- **EXERCISE GOAL**
Would you transcribe the line containing "pc_version := version;" and every line after it, through the end of the records below, exactly and with nothing else?

── EXCERPTED RECORDS

(* ===== verification/Twin.v ===== *)
(** * The tokio twin

    bench/src/twin.rs: the server the benchmark compares the broker with.  It
    runs the broker's own session and event channel on tokio, one worker per
    thread.  A worker is a step relation over its select loop, its drain, its
    session tasks and its event processor, like the broker's worker; here a
    finished task stays in the [JoinSet] until it is joined, and what a worker
    saw go wrong is kept and answered when it returns.

    Texts of errors from tokio and the kernel are arguments of the steps;
    [show] is the [Display] of the session's error type. *)

From S2P Require Import Prelude Text FixedHeader Rmqtt Errors Decoder Packet Handshake Api Channel Runtime Session Worker.

(** ** Codec adapters *)

Section Codecs.
Context `{RmqttCodec}.

(** tokio-util's [Decoder] over a monoio-codec answer. *)
Definition tokio_decoded {A} (r : result (Decoded A) IoError) : result (option A) IoError :=
  match r with Ok (DSome x) => Ok (Some x) | Ok Insufficient => Ok None | Err e => Err e end.

Definition TokioVersion_decode (self : VersionDecoder) (src : list Z) : result (option ProtocolVersion) IoError * list Z :=
  let '(r, src) := VersionDecoder_decode self src in (tokio_decoded r, src).

Record PacketCodec := { pc_version : ProtocolVersion; pc_decoder : MqttDecoder; pc_encoder : MqttEncoder }.

Definition PacketCodec_new (version : ProtocolVersion) (max : MaxInboundPacketSize) : PacketCodec :=
  {| pc_version := version; pc_decoder := MqttDecoder_new version max; pc_encoder := MqttEncoder_new version |}.

Definition PacketCodec_decode (self : PacketCodec) (src : list Z) :
    result (option (MqttPacket * Z)) IoError * PacketCodec * list Z :=
  let '(r, d, src) := MqttDecoder_decode (pc_decoder self) src in
  (tokio_decoded r, {| pc_version := pc_version self; pc_decoder := d; pc_encoder := pc_encoder self |}, src).

Definition PacketCodec_decode_eof (self : PacketCodec) (src : list Z) :
    result (option (MqttPacket * Z)) IoError * PacketCodec * list Z :=
  let '(r, d, src) := MqttDecoder_decode_eof (pc_decoder self) src in
  (tokio_decoded r, {| pc_version := pc_version self; pc_decoder := d; pc_encoder := pc_encoder self |}, src).

Definition PacketCodec_encode (self : PacketCodec) (item : MqttPacket) (dst : list Z) :
    result unit IoError * PacketCodec * list Z :=
  let '(r, e, dst) := MqttEncoder_encode (pc_encoder self) item dst in
  (r, {| pc_version := pc_version self; pc_decoder := pc_decoder self; pc_encoder := e |}, dst).
End Codecs.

────

- **PROBLEM SOLUTION**
  {| pc_version := version; pc_decoder := MqttDecoder_new version max; pc_encoder := MqttEncoder_new version |}.

Definition PacketCodec_decode (self : PacketCodec) (src : list Z) :
    result (option (MqttPacket * Z)) IoError * PacketCodec * list Z :=
  let '(r, d, src) := MqttDecoder_decode (pc_decoder self) src in
  (tokio_decoded r, {| pc_version := pc_version self; pc_decoder := d; pc_encoder := pc_encoder self |}, src).

Definition PacketCodec_decode_eof (self : PacketCodec) (src : list Z) :
    result (option (MqttPacket * Z)) IoError * PacketCodec * list Z :=
  let '(r, d, src) := MqttDecoder_decode_eof (pc_decoder self) src in
  (tokio_decoded r, {| pc_version := pc_version self; pc_decoder := d; pc_encoder := pc_encoder self |}, src).

Definition PacketCodec_encode (self : PacketCodec) (item : MqttPacket) (dst : list Z) :
    result unit IoError * PacketCodec * list Z :=
  let '(r, e, dst) := MqttEncoder_encode (pc_encoder self) item dst in
  (r, {| pc_version := pc_version self; pc_decoder := pc_decoder self; pc_encoder := e |}, dst).
End Codecs.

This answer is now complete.